Exercise input START

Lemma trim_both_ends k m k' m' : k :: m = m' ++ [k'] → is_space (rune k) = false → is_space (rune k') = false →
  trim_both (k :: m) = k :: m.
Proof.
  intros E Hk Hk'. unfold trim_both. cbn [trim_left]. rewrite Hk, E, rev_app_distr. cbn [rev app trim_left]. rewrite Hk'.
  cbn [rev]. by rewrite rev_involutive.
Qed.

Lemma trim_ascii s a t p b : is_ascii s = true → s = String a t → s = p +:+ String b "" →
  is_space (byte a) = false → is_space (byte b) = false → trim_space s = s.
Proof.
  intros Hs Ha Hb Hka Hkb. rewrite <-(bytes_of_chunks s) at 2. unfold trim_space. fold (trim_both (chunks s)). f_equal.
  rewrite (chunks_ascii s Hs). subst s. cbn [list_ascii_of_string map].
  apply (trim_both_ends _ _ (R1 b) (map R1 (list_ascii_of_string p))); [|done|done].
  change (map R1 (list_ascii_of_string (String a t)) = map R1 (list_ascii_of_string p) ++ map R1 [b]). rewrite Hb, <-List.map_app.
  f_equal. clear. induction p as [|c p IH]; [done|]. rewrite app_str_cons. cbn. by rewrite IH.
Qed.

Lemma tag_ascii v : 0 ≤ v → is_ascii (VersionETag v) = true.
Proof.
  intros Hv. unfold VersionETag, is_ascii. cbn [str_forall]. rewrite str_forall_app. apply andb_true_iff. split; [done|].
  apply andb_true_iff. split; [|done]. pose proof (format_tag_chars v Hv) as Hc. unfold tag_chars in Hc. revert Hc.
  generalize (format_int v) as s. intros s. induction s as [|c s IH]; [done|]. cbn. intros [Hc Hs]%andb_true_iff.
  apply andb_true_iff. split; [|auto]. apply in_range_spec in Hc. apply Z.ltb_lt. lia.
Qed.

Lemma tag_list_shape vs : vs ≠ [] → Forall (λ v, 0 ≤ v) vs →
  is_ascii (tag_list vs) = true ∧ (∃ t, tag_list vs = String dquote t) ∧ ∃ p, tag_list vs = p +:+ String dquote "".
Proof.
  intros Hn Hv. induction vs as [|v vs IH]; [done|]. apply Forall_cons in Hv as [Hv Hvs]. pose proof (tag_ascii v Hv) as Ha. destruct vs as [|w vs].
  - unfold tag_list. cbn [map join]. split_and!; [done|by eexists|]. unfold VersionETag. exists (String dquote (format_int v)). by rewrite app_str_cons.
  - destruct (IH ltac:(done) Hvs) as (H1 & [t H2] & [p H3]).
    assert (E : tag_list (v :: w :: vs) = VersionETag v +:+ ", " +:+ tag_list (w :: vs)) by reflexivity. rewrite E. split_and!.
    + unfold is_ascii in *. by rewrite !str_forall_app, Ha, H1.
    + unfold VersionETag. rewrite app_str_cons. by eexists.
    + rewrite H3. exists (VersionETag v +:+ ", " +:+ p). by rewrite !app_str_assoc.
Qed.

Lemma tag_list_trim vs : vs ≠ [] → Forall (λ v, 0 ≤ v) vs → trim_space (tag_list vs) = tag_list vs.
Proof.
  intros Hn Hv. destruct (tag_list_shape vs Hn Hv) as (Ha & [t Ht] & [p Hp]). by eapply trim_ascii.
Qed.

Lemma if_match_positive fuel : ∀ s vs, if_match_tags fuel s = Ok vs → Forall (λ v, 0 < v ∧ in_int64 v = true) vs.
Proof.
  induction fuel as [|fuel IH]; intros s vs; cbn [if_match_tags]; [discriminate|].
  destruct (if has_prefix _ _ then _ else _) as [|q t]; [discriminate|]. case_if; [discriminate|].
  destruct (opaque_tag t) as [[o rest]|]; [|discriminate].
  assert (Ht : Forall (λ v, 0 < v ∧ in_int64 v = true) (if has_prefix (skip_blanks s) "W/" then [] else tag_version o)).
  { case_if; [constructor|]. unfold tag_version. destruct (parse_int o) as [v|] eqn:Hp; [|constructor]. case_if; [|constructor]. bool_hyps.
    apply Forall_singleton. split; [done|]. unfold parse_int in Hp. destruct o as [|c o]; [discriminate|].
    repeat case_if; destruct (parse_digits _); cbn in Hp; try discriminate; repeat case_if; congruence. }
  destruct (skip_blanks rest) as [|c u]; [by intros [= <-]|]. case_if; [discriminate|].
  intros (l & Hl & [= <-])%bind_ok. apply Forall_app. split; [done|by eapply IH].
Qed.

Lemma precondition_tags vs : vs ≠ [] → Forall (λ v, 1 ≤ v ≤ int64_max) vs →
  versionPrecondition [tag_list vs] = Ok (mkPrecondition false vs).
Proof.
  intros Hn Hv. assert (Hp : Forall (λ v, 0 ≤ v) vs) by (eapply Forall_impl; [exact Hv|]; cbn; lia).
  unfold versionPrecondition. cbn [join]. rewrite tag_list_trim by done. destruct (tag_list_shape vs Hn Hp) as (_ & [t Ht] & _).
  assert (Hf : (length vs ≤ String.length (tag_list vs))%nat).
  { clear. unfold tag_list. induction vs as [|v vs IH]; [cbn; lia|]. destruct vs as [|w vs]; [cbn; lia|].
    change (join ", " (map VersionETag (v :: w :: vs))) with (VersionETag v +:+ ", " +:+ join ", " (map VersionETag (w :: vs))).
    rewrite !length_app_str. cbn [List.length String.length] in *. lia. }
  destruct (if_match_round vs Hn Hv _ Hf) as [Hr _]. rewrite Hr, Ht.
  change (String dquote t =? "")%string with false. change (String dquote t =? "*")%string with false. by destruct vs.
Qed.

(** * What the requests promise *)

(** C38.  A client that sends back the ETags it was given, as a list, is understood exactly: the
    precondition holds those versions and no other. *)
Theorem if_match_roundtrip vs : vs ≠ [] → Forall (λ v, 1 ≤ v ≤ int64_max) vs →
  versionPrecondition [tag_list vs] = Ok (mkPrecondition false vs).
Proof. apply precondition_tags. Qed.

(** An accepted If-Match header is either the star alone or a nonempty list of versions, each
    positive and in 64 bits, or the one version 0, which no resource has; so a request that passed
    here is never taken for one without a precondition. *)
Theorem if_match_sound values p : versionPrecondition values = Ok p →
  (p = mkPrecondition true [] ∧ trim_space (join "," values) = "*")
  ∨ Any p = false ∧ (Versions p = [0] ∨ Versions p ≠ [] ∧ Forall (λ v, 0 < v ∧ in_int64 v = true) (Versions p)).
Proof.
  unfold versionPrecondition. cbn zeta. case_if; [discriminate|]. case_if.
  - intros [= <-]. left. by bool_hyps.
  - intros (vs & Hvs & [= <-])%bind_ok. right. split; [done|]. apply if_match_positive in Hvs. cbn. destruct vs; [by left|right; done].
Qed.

Exercise input END
Exercise input START

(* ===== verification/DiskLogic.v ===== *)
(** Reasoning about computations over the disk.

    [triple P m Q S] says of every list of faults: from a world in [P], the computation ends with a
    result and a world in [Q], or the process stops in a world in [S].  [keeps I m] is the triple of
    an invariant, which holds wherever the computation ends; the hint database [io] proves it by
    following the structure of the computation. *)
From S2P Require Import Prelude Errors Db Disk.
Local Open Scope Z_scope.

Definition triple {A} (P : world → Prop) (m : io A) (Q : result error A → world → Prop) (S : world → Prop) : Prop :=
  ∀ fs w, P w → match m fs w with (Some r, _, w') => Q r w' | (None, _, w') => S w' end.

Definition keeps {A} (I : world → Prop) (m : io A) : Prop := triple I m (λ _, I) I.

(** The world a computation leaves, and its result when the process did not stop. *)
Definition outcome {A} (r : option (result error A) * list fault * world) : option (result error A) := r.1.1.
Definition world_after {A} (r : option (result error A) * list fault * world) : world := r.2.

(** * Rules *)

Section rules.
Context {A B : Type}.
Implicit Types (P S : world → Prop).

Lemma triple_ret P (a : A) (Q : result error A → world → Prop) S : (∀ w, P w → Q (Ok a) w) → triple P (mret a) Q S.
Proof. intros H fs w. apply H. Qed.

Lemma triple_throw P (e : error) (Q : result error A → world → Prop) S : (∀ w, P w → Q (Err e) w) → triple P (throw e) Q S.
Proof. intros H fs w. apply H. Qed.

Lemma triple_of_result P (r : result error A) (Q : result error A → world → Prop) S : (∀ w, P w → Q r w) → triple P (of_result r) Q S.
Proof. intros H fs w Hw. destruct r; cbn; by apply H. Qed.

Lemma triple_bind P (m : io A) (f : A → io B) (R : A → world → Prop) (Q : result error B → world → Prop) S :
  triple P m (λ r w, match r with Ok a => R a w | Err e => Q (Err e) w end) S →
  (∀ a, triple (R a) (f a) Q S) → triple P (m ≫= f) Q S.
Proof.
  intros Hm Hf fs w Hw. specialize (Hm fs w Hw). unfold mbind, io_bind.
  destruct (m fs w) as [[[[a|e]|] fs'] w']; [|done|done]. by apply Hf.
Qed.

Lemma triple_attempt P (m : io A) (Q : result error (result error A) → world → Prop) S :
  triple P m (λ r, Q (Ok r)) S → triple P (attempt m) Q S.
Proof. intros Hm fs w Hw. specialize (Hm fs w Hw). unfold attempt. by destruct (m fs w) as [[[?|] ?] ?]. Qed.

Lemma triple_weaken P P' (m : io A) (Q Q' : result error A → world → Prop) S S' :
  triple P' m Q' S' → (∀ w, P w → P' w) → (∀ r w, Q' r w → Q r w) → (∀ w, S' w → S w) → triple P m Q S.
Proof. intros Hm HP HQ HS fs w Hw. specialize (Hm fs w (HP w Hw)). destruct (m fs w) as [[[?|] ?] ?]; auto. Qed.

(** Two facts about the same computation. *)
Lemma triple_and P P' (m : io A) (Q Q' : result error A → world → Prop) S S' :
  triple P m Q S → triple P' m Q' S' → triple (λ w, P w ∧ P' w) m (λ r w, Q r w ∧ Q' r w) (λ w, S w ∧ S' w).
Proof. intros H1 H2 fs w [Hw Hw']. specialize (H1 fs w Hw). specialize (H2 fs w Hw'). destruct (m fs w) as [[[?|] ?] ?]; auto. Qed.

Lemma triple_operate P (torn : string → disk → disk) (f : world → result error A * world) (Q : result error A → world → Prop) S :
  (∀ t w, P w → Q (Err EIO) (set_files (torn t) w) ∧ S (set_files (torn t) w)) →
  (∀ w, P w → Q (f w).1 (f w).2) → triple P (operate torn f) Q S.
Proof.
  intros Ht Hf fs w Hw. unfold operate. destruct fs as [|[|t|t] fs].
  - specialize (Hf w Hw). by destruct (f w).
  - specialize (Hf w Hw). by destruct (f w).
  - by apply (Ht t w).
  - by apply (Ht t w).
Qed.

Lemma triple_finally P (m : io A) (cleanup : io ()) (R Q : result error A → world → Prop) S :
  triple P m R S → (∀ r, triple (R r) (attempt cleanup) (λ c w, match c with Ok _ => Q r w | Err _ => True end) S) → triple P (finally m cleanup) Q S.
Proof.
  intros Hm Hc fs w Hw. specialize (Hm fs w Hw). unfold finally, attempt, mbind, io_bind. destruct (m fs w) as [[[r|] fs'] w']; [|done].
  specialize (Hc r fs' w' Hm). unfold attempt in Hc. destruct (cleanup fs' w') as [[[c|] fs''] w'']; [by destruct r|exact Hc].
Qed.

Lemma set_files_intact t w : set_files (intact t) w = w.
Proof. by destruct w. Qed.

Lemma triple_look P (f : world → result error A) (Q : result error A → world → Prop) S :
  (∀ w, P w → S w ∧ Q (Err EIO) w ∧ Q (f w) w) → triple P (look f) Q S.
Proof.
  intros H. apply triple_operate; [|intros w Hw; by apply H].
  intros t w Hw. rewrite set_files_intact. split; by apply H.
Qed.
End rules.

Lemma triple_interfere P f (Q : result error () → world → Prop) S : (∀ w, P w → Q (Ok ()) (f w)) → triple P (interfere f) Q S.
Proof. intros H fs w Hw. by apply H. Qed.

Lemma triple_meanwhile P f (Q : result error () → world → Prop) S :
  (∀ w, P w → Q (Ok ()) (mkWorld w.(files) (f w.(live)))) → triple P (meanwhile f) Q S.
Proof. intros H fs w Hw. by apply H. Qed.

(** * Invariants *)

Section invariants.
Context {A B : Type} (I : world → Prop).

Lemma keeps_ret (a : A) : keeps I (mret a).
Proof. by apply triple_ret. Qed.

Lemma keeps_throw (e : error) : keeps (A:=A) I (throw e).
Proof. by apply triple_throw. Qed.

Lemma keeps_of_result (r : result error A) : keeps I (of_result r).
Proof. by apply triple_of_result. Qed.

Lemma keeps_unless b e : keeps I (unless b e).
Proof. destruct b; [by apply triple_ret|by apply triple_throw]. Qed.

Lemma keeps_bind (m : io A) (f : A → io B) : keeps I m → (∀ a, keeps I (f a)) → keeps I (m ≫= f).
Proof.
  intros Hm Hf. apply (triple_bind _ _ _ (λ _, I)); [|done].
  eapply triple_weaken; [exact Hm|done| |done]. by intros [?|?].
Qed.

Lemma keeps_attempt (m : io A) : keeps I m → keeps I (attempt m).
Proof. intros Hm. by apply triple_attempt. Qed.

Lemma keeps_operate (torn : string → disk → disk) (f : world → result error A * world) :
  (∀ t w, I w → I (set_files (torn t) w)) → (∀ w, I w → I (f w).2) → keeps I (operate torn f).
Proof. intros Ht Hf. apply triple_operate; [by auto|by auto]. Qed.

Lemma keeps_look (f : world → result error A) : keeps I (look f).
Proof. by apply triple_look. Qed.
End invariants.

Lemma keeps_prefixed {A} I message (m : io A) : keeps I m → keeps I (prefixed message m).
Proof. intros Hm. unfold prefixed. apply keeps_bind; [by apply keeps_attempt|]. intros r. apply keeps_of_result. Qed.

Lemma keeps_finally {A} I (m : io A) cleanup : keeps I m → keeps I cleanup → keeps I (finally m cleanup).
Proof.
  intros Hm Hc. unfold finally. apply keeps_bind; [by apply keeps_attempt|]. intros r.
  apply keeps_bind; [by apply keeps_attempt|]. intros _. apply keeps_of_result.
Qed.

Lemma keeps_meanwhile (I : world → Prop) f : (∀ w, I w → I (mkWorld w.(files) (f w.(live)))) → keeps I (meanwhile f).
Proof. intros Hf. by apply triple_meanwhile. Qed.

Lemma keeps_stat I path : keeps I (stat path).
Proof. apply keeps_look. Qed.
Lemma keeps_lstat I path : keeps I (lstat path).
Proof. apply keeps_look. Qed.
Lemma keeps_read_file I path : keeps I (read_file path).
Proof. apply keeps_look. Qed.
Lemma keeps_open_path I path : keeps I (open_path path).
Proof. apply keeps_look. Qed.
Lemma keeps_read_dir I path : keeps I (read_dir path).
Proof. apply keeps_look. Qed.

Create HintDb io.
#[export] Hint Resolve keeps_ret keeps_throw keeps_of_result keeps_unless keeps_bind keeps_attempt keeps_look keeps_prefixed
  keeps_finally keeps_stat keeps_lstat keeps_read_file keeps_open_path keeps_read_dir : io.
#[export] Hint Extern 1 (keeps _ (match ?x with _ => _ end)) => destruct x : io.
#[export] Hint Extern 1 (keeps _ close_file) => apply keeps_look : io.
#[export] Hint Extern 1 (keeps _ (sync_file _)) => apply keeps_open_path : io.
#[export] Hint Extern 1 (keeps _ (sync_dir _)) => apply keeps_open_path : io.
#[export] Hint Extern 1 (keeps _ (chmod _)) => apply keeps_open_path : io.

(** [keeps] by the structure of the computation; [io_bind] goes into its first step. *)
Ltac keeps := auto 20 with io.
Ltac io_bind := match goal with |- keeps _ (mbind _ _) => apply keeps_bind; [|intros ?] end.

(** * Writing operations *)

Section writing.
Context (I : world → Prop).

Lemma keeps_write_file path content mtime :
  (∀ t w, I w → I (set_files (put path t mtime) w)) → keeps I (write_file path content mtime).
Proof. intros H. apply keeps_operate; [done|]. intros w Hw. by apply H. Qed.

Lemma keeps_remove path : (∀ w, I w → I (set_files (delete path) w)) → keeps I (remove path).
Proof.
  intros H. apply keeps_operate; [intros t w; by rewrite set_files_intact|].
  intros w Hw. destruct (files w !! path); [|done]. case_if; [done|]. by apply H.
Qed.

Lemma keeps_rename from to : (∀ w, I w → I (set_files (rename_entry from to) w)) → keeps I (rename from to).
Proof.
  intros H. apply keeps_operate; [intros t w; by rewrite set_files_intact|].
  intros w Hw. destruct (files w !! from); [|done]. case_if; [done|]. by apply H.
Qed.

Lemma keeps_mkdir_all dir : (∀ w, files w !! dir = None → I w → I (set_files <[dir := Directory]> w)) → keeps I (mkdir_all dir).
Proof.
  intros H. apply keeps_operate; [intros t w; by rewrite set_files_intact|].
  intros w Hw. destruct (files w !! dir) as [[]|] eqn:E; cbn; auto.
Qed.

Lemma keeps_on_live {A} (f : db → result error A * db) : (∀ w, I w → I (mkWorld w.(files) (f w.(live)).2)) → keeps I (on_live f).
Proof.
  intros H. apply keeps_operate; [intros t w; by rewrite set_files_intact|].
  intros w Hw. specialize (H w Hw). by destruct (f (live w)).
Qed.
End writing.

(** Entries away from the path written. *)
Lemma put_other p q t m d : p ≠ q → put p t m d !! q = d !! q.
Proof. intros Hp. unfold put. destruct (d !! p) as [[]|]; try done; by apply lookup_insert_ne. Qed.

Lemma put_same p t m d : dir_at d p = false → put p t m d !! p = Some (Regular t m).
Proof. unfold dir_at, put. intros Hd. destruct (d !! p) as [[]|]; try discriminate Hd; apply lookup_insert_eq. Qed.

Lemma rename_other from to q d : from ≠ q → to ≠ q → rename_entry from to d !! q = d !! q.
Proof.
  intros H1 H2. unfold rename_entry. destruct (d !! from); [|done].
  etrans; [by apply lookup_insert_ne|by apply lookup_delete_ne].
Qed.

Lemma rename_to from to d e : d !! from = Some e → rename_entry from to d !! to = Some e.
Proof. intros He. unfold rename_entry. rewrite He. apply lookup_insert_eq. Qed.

Exercise input END

> _Task requirements_:
Go to the line in the material above that contains "Lemma trim_both_ends k" and copy exactly from there through the line that contains "intros E Hk", stopping after it.

> _Solution to the problem_:
Lemma trim_both_ends k m k' m' : k :: m = m' ++ [k'] → is_space (rune k) = false → is_space (rune k') = false →
  trim_both (k :: m) = k :: m.
Proof.
  intros E Hk Hk'. unfold trim_both. cbn [trim_left]. rewrite Hk, E, rev_app_distr. cbn [rev app trim_left]. rewrite Hk'.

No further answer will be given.